▸ ASSIGNMENT: Only lines holding "sentMessages" are needed; copy each of them from the data below.

──────────────────────────────

(* ===== verification/Mock.v ===== *)
(** * The mock node ([internal/testutil/mock.go])

    What applications test against in place of a node.  Every method holds the
    mock's mutex and is a function on its state; a panic is [None].  Slices
    and maps that are stored by reference are values here. *)

From S2P Require Import Prelude Errors Dispatcher Validation Json Interfaces Storage AddressBook.

Definition ErrPeerNotFound : error := ErrSentinel "testutil.ErrPeerNotFound".
Definition ErrPeerBlacklisted : error := ErrSentinel "testutil.ErrPeerBlacklisted".
Definition ErrNotConnected : error := ErrSentinel "testutil.ErrNotConnected".

(** ** State *)

Section Mock.
Context `{Libp2p}.

Record SentMessage := { sm_PeerID : string; sm_StreamName : string; sm_Data : list Z; sm_Timestamp : time }.
(** An incoming message and an event; the state of an event is a string. *)
Record mock_message := { mm_PeerID : string; mm_StreamName : string; mm_Data : list Z; mm_Timestamp : time }.
Record mock_event := { me_PeerID : string; me_State : string; me_Error : option error }.

Record mockPeerState := {
  mp_Addrs : list Multiaddr;
  mp_Metadata : option (gmap string string);
  mp_PublicKey : list Z;
  mp_IsOutbound : bool;
  mp_State : string;
}.

Record MockNode := {
  peerID : string;
  publicKey : list Z;
  started : bool;
  addrs : list Multiaddr;
  mpeers : gmap string mockPeerState;
  connections : gmap string bool;
  blacklisted : gmap string bool;
  sentMessages : list SentMessage;
  messages : Chan.chan mock_message;
  events : Chan.chan mock_event;
  connectErr : option error;
  sendErr : option error;
  disconnectErr : option error;
}.

Definition NewMockNodeWithID (p : string) (key : list Z) : MockNode :=
  {| peerID := p; publicKey := key; started := false; addrs := []; mpeers := ∅; connections := ∅; blacklisted := ∅;
     sentMessages := []; messages := Chan.make 100; events := Chan.make 100;
     connectErr := None; sendErr := None; disconnectErr := None |}.
(** The key is a fresh one, [string_of] the conversion of its bytes. *)
Definition NewMockNode (pub : list Z) : MockNode := NewMockNodeWithID (string_of (take 20 pub)) pub.

(** ** Updates *)

Definition set_started (b : bool) (m : MockNode) : MockNode :=
  {| peerID := peerID m; publicKey := publicKey m; started := b; addrs := addrs m; mpeers := mpeers m;
     connections := connections m; blacklisted := blacklisted m; sentMessages := sentMessages m; messages := messages m;
     events := events m; connectErr := connectErr m; sendErr := sendErr m; disconnectErr := disconnectErr m |}.
Definition set_peers (ps : gmap string mockPeerState) (cs bs : gmap string bool) (m : MockNode) : MockNode :=
  {| peerID := peerID m; publicKey := publicKey m; started := started m; addrs := addrs m; mpeers := ps;
     connections := cs; blacklisted := bs; sentMessages := sentMessages m; messages := messages m;
     events := events m; connectErr := connectErr m; sendErr := sendErr m; disconnectErr := disconnectErr m |}.
Definition set_sent (l : list SentMessage) (m : MockNode) : MockNode :=
  {| peerID := peerID m; publicKey := publicKey m; started := started m; addrs := addrs m; mpeers := mpeers m;
     connections := connections m; blacklisted := blacklisted m; sentMessages := l; messages := messages m;
     events := events m; connectErr := connectErr m; sendErr := sendErr m; disconnectErr := disconnectErr m |}.
Definition set_channels (ms : Chan.chan mock_message) (es : Chan.chan mock_event) (m : MockNode) : MockNode :=
  {| peerID := peerID m; publicKey := publicKey m; started := started m; addrs := addrs m; mpeers := mpeers m;
     connections := connections m; blacklisted := blacklisted m; sentMessages := sentMessages m; messages := ms;
     events := es; connectErr := connectErr m; sendErr := sendErr m; disconnectErr := disconnectErr m |}.
Definition set_errors (c s d : option error) (m : MockNode) : MockNode :=
  {| peerID := peerID m; publicKey := publicKey m; started := started m; addrs := addrs m; mpeers := mpeers m;
     connections := connections m; blacklisted := blacklisted m; sentMessages := sentMessages m; messages := messages m;
     events := events m; connectErr := c; sendErr := s; disconnectErr := d |}.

──────────────────────────────

▸ ANSWER SECTION:
  sentMessages : list SentMessage;
     sentMessages := []; messages := Chan.make 100; events := Chan.make 100;
     connections := connections m; blacklisted := blacklisted m; sentMessages := sentMessages m; messages := messages m;
     connections := cs; blacklisted := bs; sentMessages := sentMessages m; messages := messages m;
     connections := connections m; blacklisted := blacklisted m; sentMessages := l; messages := messages m;
     connections := connections m; blacklisted := blacklisted m; sentMessages := sentMessages m; messages := ms;
     connections := connections m; blacklisted := blacklisted m; sentMessages := sentMessages m; messages := messages m;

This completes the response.